• [What you are asked to do]: The records below are split into lines. How many of those lines contain the string "isFinite"? Reply with the number only.

──────── Working data

(** * gin-error-handler: error-to-response dispatch

    A shallow embedding of [error_handler.go] and [options.go]: the
    configuration builder, the mapping entry, the constructor and the
    middleware returned by [GetMiddleware], together with the parts of the
    Go run time the middleware calls ([errors.Is], [errors.As],
    [reflect.TypeOf], the gin context and its response writer). *)

From Stdlib Require Import List String ZArith Bool Lia PeanoNat.
Import ListNotations.
Open Scope string_scope.
Open Scope list_scope.

Set Implicit Arguments.

(** ** Go error values *)

Module GoErrors.

(** Heap addresses: [errors.New], [fmt.Errorf] and [errors.Join] return
    pointers, and [==] on them is pointer identity. *)
Definition addr := nat.

(** [validator.FieldError], reduced to the two fields that identify it. *)
Record FieldError : Type := mkFieldError { Field : string; Tag : string }.

(** The non-nil dynamic values of the interface [error] that occur in the
    package and its tests. *)
#[local] Unset Elimination Schemes.
Inductive error : Type :=
| errorString (p : addr) (s : string)                  (* errors.New: *errorString *)
| wrapError (p : addr) (msg : string) (err : error)    (* fmt.Errorf with %w: *wrapError *)
| joinError (p : addr) (errs : list error)             (* errors.Join: *joinError *)
| ValidationErrors (fields : list FieldError)          (* validator.ValidationErrors, a slice *)
| customError.                                         (* customError struct{} of the tests *)
#[local] Set Elimination Schemes.

(** An interface value of type [error]: [None] is [nil]. *)
Definition goerror := option error.

(** Induction over [error] that also reaches the members of a join. *)
Section error_rect.
Variable P : error -> Prop.
Hypothesis HString : forall p s, P (errorString p s).
Hypothesis HWrap : forall p msg e, P e -> P (wrapError p msg e).
Hypothesis HJoin : forall p es, Forall P es -> P (joinError p es).
Hypothesis HValidation : forall fs, P (ValidationErrors fs).
Hypothesis HCustom : P customError.

Fixpoint error_nested_ind (e : error) : P e :=
  match e with
  | errorString p s => HString p s
  | wrapError p msg x => HWrap p msg (error_nested_ind x)
  | joinError p es =>
      HJoin p
        ((fix all (l : list error) : Forall P l :=
            match l with
            | [] => Forall_nil P
            | x :: l' => Forall_cons x (error_nested_ind x) (all l')
            end) es)
  | ValidationErrors fs => HValidation fs
  | customError => HCustom
  end.
End error_rect.

(** Dynamic types, as [reflect.TypeOf] reports them. *)
Inductive rtype : Type :=
| T_ptr_errorString
| T_ptr_wrapError
| T_ptr_joinError
| T_ValidationErrors
| T_customError.

Definition rtype_eqb (a b : rtype) : bool :=
  match a, b with
  | T_ptr_errorString, T_ptr_errorString
  | T_ptr_wrapError, T_ptr_wrapError
  | T_ptr_joinError, T_ptr_joinError
  | T_ValidationErrors, T_ValidationErrors
  | T_customError, T_customError => true
  | _, _ => false
  end.

Definition dyn_type (e : error) : rtype :=
  match e with
  | errorString _ _ => T_ptr_errorString
  | wrapError _ _ _ => T_ptr_wrapError
  | joinError _ _ => T_ptr_joinError
  | ValidationErrors _ => T_ValidationErrors
  | customError => T_customError
  end.

(** [reflect.TypeOf]: the nil interface has the nil [Type]. *)
Definition TypeOf (e : goerror) : option rtype := option_map dyn_type e.

(** [==] on two [reflect.Type] values. *)
Definition Type_eqb (a b : option rtype) : bool :=
  match a, b with
  | Some x, Some y => rtype_eqb x y
  | None, None => true
  | _, _ => false
  end.

(** [Type.Comparable]: pointers and the empty struct are, a slice is not. *)
Definition Comparable (t : rtype) : bool :=
  match t with
  | T_ValidationErrors => false
  | _ => true
  end.

(** [err == target] on non-nil interface values: equal dynamic types and
    equal values; pointers are equal when they are the same address.
    Go panics when both sides hold a slice; [is] never gets there, since it
    compares only when the target's type is comparable. *)
Definition iface_eqb (a b : error) : bool :=
  match a, b with
  | errorString p _, errorString q _ => Nat.eqb p q
  | wrapError p _ _, wrapError q _ _ => Nat.eqb p q
  | joinError p _, joinError q _ => Nat.eqb p q
  | customError, customError => true
  | _, _ => false
  end.

(** [errors.As(err, &customError{})] for a non-nil [err]: some error of the
    chain of [err] is assignable to [customError]. *)
Fixpoint as_customError (err : error) : bool :=
  match err with
  | customError => true
  | wrapError _ _ x => as_customError x
  | joinError _ es => existsb as_customError es
  | errorString _ _ | ValidationErrors _ => false
  end.

Definition As_customError (err : goerror) : bool :=
  match err with
  | None => false
  | Some e => as_customError e
  end.

(** The method [Is(error) bool], for the one type that declares it:
    [customError.Is] answers [errors.As(target, &customError)]. *)
Definition method_Is (x : error) : option (goerror -> bool) :=
  match x with
  | customError => Some As_customError
  | _ => None
  end.

(** [errors.is]: the loop over the chain of [err]. *)
Fixpoint is_ (err : error) (target : goerror) (targetComparable : bool) : bool :=
  if targetComparable
     && match target with Some t => iface_eqb err t | None => false end
  then true
  else if match method_Is err with Some m => m target | None => false end
  then true
  else match err with
       | wrapError _ _ x => is_ x target targetComparable
       | joinError _ es => existsb (fun x => is_ x target targetComparable) es
       | _ => false
       end.

(** [errors.Is]. *)
Definition Is (err target : goerror) : bool :=
  match err, target with
  | Some e, Some t => is_ e target (Comparable (dyn_type t))
  | None, None => true
  | _, _ => false
  end.

(** The errors reachable from [e] through [Unwrap], [e] first. *)
Fixpoint chain (e : error) : list error :=
  e :: match e with
       | wrapError _ _ x => chain x
       | joinError _ es => flat_map chain es
       | _ => []
       end.

End GoErrors.

(** ** The gin context *)

Module Gin.
Import GoErrors.

(** [gin.Error]: the recorded error and its type bits. *)
Record Error : Type := mkError { Err : goerror; Type_ : N }.

(** [errorMsgs.Last]: the last recorded error, [nil] when there is none. *)
Definition Last (a : list Error) : option Error :=
  let length := List.length a in
  if Nat.ltb 0 length then nth_error a (length - 1) else None.

(** gin's [responseWriter]: [size] is [noWritten] until the header or the
    body has been written. *)
Record responseWriter : Type :=
  mkWriter { status : Z; size : Z; body : list string }.

Definition noWritten : Z := (-1)%Z.
Definition defaultStatus : Z := 200%Z.

Definition Written (w : responseWriter) : bool := negb (Z.eqb (size w) noWritten).

(** The per-request [gin.Context], as far as the middleware reads it. *)
Record Context : Type := mkContext { Errors : list Error; Writer : responseWriter }.

(** What a call produces: it returns, or it panics. *)
Inductive panic : Type :=
| nilFuncCall                    (* call of a nil func value: nil pointer dereference *)
| userPanic (msg : string).      (* a panic raised by the callee *)

Inductive Outcome (A : Type) : Type :=
| Returned (a : A)
| Panicked (p : panic).
Arguments Panicked {A} p.

(** [gin.HandlerFunc]: the context is a pointer, so a handler is a
    transformer of the state it points to. *)
Definition HandlerFunc := Context -> Outcome Context.

(** [Context.Error]: records [err]; panics on [nil]. *)
Definition Context_Error (err : goerror) (c : Context) : Outcome Context :=
  match err with
  | None => Panicked (userPanic "err is nil")
  | Some _ =>
      Returned {| Errors := Errors c ++ [ {| Err := err; Type_ := 1%N |} ];
                  Writer := Writer c |}
  end.

(** [responseWriter.WriteHeader] then [Write], as [Context.JSON] does: the
    status is kept once the response has been written. *)
Definition Context_JSON (code : Z) (obj : string) (c : Context) : Context :=
  let w := Writer c in
  let status' :=
    if (Z.ltb 0 code && negb (Z.eqb (status w) code) && negb (Written w))%bool
    then code else status w in
  let size' := if Written w then size w else 0%Z in
  {| Errors := Errors c;
     Writer := {| status := status';
                  size := (size' + Z.of_nat (String.length obj))%Z;
                  body := body w ++ [obj] |} |}.

(** [gin.CreateTestContext]. *)
Definition CreateTestContext : Context :=
  {| Errors := [];
     Writer := {| status := defaultStatus; size := noWritten; body := [] |} |}.

End Gin.

(** ** Package gin_error_handler *)

Module GinErrorHandler.
Import GoErrors Gin.

(** *** Calls made by the middleware, and their effects

    A run of the middleware is the list of producers it called, in order, and
    how it ended.  A producer is a Go func value: [None] is the nil func. *)

Inductive Event : Type :=
| CallMapped (i : nat) (c : Context) (err : goerror)   (* errMap[i].toResponseFunc(c, err) *)
| CallDefault (c : Context).                           (* defaultResponse(c) *)

Definition M (A : Type) : Type := (list Event * Outcome A)%type.

Definition ret {A} (a : A) : M A := ([], Returned a).

Definition bind {A B} (m : M A) (k : A -> M B) : M B :=
  match snd m with
  | Panicked p => (fst m, Panicked p)
  | Returned a => let m' := k a in (fst m ++ fst m', snd m')
  end.

Definition tell (ev : Event) : M unit := ([ev], Returned tt).

Definition lift {A} (o : Outcome A) : M A := ([], o).

Notation "x <- m ;; k" := (bind m (fun x => k))
  (at level 61, m at next level, right associativity).
Notation "m ;;; k" := (bind m (fun _ => k))
  (at level 61, right associativity).

Definition trace {A} (m : M A) : list Event := fst m.
Definition outcome {A} (m : M A) : Outcome A := snd m.

(** *** options.go *)

Record ErrorMapping : Type := mkErrorMapping {
  fromErrors : list goerror;
  toResponseFunc : option (Context -> goerror -> Outcome Context)
}.
(** * NomadFlow: the calculation core of [script.js]

    A shallow embedding of the currency conversion, lifestyle lookup,
    rate fallback and budget-longevity functions of [script.js], over
    IEEE 754 binary64 numbers, and of the formatters and page handlers
    that call them, followed by the properties of these functions.

    JavaScript numbers are modelled by the Standard Library's
    [spec_float] at precision 53 and maximal exponent 1024, with its
    correctly rounded operations; objects used as tables are finite
    maps from property names to values, read through the prototype
    chain of an object literal ([Object.prototype]). *)

From Stdlib Require Import ZArith Bool List String Ascii Lia.
From Stdlib Require Import Floats.SpecFloat.
From stdpp Require Import base option list gmap strings pretty.

Local Open Scope string_scope.
Local Open Scope Z_scope.

(** ** Numbers *)

Definition prec : Z := 53.
Definition emax : Z := 1024.

(** A JavaScript Number: a binary64 value with a single NaN. *)
Definition number : Type := spec_float.

Definition NaN : number := S754_nan.
Definition Infinity : number := S754_infinity false.

(** The Number denoted by an integer literal. *)
Definition Z2SF (n : Z) : number := binary_normalize prec emax n 0 false.

Definition mul (x y : number) : number := SFmul prec emax x y.
Definition div (x y : number) : number := SFdiv prec emax x y.
Definition sub (x y : number) : number := SFsub prec emax x y.

(** [x <= y]: false as soon as one side is NaN. *)
Definition le (x y : number) : bool := SFleb x y.

(** The global [isFinite] on a Number. *)
Definition isFinite (x : number) : bool :=
  match x with
  | S754_zero _ | S754_finite _ _ _ => true
  | S754_infinity _ | S754_nan => false
  end.

(** [Math.floor]: the greatest integral Number not above [x]; NaN, the
    infinities and the zeros are returned as they are. *)
Definition Math_floor (x : number) : number :=
  match x with
  | S754_finite s m e =>
      if 0 <=? e then x
      else
        let q := Z.shiftr (Zpos m) (- e) in
        if s then
          let c := if Z.shiftl q (- e) =? Zpos m then q else q + 1 in
          binary_normalize prec emax (- c) 0 true
        else binary_normalize prec emax q 0 false
  | _ => x
  end.
(** * Splitting duplicate EUD assignments: the migration
      [20260205_split_duplicate_euds_and_add_unique_constraints.py]

    The migration has two entry points, [upgrade] and [downgrade], that
    talk to the database through SQL statements.  The development embeds
    - the string functions of the statements ([POSITION], [SUBSTRING],
      [LIKE '%::dup::%'], the f-string that builds a clone uid),
    - the three tables the statements touch, as finite maps keyed by
      their unique column,
    - each statement as a function on the store, as PostgreSQL answers
      it (the queries use [array_agg(id ORDER BY id)], which fixes the
      database), and
    - the two passes as programs of a small error monad that also
      records the store after every statement that writes.
    The definitions come first; the proofs follow them: the properties of
    the migration's description, C1 to C10, and further properties of the
    code, X1 to X16. *)

From Stdlib Require Import Ascii DecimalString DecimalZ.
From stdpp Require Import gmap strings list fin_maps sorting.

(** ** Strings *)

Module Sql.

(** The token of [f"{eud_uid}::dup::{cert_id}"], of [POSITION('::dup::' IN _)]
    and of [LIKE '%::dup::%']. *)
Definition separator : string := "::dup::".

(** [starts_with p s]: [p] is a prefix of [s]. *)
Fixpoint starts_with (p s : string) : bool :=
  match p, s with
  | EmptyString, _ => true
  | String _ _, EmptyString => false
  | String a p', String b s' => Ascii.eqb a b && starts_with p' s'
  end.

(** [POSITION(sub IN s)]: the 1-based index of the first occurrence of
    [sub] in [s], and 0 when there is none. *)
Fixpoint position (sub s : string) : nat :=
  if starts_with sub s then 1
  else match s with
       | EmptyString => 0
       | String _ s' => match position sub s' with 0 => 0 | S p => S (S p) end
       end.

(** [s LIKE '%sub%'], for a [sub] without wildcard characters. *)
Fixpoint like_infix (sub s : string) : bool :=
  starts_with sub s ||
  match s with
  | EmptyString => false
  | String _ s' => like_infix sub s'
  end.

(** [SUBSTRING(s FROM 1 FOR n)]. *)
Fixpoint substring_for (n : nat) (s : string) : string :=
  match n, s with
  | S n', String c s' => String c (substring_for n' s')
  | _, _ => EmptyString
  end.

(** [s] ends with [suf]. *)
Fixpoint ends_with (suf s : string) : bool :=
  String.eqb suf s ||
  match s with
  | EmptyString => false
  | String _ s' => ends_with suf s'
  end.

(** [SUBSTRING(x FROM 1 FOR POSITION('::dup::' IN x) - 1)], the rewrite of
    [downgrade]. *)
Definition orig_uid (uid : string) : string :=
  substring_for (position separator uid - 1) uid.

End Sql.

(** Python's [str] of an [int], as the f-string applies it to a record id. *)
Definition str (z : Z) : string := NilEmpty.string_of_int (Z.to_int z).

(** [new_uid = f"{eud_uid}::dup::{cert_id}"] (and the same with
    [creator_uid] and [pkg_id]). *)
Definition new_uid (eud_uid : string) (cert_id : Z) : string :=
  eud_uid +:+ (Sql.separator +:+ str cert_id).

(** An identifier is [clean] when it does not contain the separator and
    appending the separator to it cannot create an occurrence of the
    separator that starts inside it. *)
Definition clean (uid : string) : bool :=
  negb (Sql.like_infix Sql.separator uid) &&
  negb (Sql.ends_with "::dup" uid) &&
  negb (Sql.ends_with "::dup:" uid).

(** The characters of a string. *)
Definition chars : string → list Ascii.ascii := String.list_ascii_of_string.

(** ** The store *)

(** A column value that the migration copies without looking at it. *)
Inductive sqlval :=
  | SqlNull
  | SqlInt (n : Z)
  | SqlText (s : string).

(** The fourteen columns that an [INSERT INTO euds] of the migration
    copies from the original row ([eud_row[1]] to [eud_row[14]]). *)
Record eud_attrs := {
  callsign : sqlval;
  device : sqlval;
  os : sqlval;
  platform : sqlval;
  version : sqlval;
  phone_number : sqlval;
  last_event_time : sqlval;
  last_status : sqlval;
  user_id : sqlval;
  team_id : sqlval;
  team_role : sqlval;
  meshtastic_id : sqlval;
  meshtastic_macaddr : sqlval;
  last_meshtastic_publish : sqlval }.

(** A row of [euds] without its [uid]: the [id] column ([eud_row[0]]) and
    the copied columns. *)
Record eud := {
  eud_id : Z;
  eud_data : eud_attrs }.

(** The two referencing tables: [certificates] with the column [eud_uid],
    [data_packages] with the column [creator_uid]. *)
Inductive relation := Certificates | DataPackages.

Global Instance relation_eq_dec : EqDecision relation.
Proof. solve_decision. Defined.

(** Modelled from the spec: the schema of the three tables, which is
    declared outside this file.  An endpoint's identifier is "string,
    primary key, globally unique", so [euds] is a map from [uid]; a
    referencing record has "its own identifier (primary key)" and a
    nullable foreign-key column, so each referencing table is a map from
    [id] to that column.  The [id] of a new [euds] row, which the [INSERT]
    statements leave to the database, is drawn from a counter.  The two
    booleans record which of the named unique constraints exist. *)
Record store := {
  euds : gmap string eud;
  euds_id_seq : Z;
  certificates : gmap Z (option string);
  data_packages : gmap Z (option string);
  certificates_eud_uid_key : bool;
  data_packages_creator_uid_key : bool }.

Definition table (R : relation) (s : store) : gmap Z (option string) :=
  match R with
  | Certificates => certificates s
  | DataPackages => data_packages s
  end.

Definition with_table (R : relation) (t : gmap Z (option string)) (s : store)
  : store :=
  match R with
  | Certificates =>
      {| euds := euds s; euds_id_seq := euds_id_seq s;
         certificates := t; data_packages := data_packages s;
         certificates_eud_uid_key := certificates_eud_uid_key s;
         data_packages_creator_uid_key := data_packages_creator_uid_key s |}
  | DataPackages =>
      {| euds := euds s; euds_id_seq := euds_id_seq s;
         certificates := certificates s; data_packages := t;
         certificates_eud_uid_key := certificates_eud_uid_key s;
         data_packages_creator_uid_key := data_packages_creator_uid_key s |}
  end.

Definition with_euds (e : gmap string eud) (next : Z) (s : store) : store :=
  {| euds := e; euds_id_seq := next;
     certificates := certificates s; data_packages := data_packages s;
     certificates_eud_uid_key := certificates_eud_uid_key s;
     data_packages_creator_uid_key := data_packages_creator_uid_key s |}.

(** [unique_key R s]: the constraint [certificates_eud_uid_key], or
    [data_packages_creator_uid_key], exists. *)
Definition unique_key (R : relation) (s : store) : bool :=
  match R with
  | Certificates => certificates_eud_uid_key s
  | DataPackages => data_packages_creator_uid_key s
  end.

Definition with_unique_key (R : relation) (b : bool) (s : store) : store :=
  match R with
  | Certificates =>
      {| euds := euds s; euds_id_seq := euds_id_seq s;
         certificates := certificates s; data_packages := data_packages s;
         certificates_eud_uid_key := b;
         data_packages_creator_uid_key := data_packages_creator_uid_key s |}
  | DataPackages =>
      {| euds := euds s; euds_id_seq := euds_id_seq s;
         certificates := certificates s; data_packages := data_packages s;
         certificates_eud_uid_key := certificates_eud_uid_key s;
         data_packages_creator_uid_key := b |}
  end.

(** ** The statements *)

(** What a statement can raise.  [DuplicateKey], [ConstraintAbsent],
    [SyntaxError] and [InFailedSqlTransaction] are the database's answers
    to inserting a second row with an existing [uid], to dropping a
    constraint that does not exist, to a statement that its grammar does
    not have, and to any statement sent after one that failed in the same
    transaction.  [IndexError] is Python's, for [cert_ids[0]] on an empty
    list.  [NotFoundError] and [ConstraintViolation] belong to the taxonomy
    of the migration's description; no statement here raises them. *)
Inductive error :=
  | NotFoundError
  | ConstraintViolation
  | ConstraintAbsent
  | DuplicateKey
  | SyntaxError
  | InFailedSqlTransaction
  | IndexError.

Inductive result (A : Type) :=
  | Ok (a : A)
  | Err (e : error).
Arguments Ok {A} a.
Arguments Err {A} e.

(** [SELECT id FROM t WHERE fk = uid], in ascending order of [id]
    ([array_agg(id ORDER BY id)]). *)
Definition array_agg_ids (t : gmap Z (option string)) (uid : string) : list Z :=
  merge_sort Z.le (map_to_list (filter (λ r, r.2 = Some uid) t)).*1.

(** The values of [GROUP BY fk] under [WHERE fk IS NOT NULL]. *)
Definition group_keys (t : gmap Z (option string)) : list string :=
  remove_dups (omap snd (map_to_list t)).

────────────────

• [Result of this task]: 2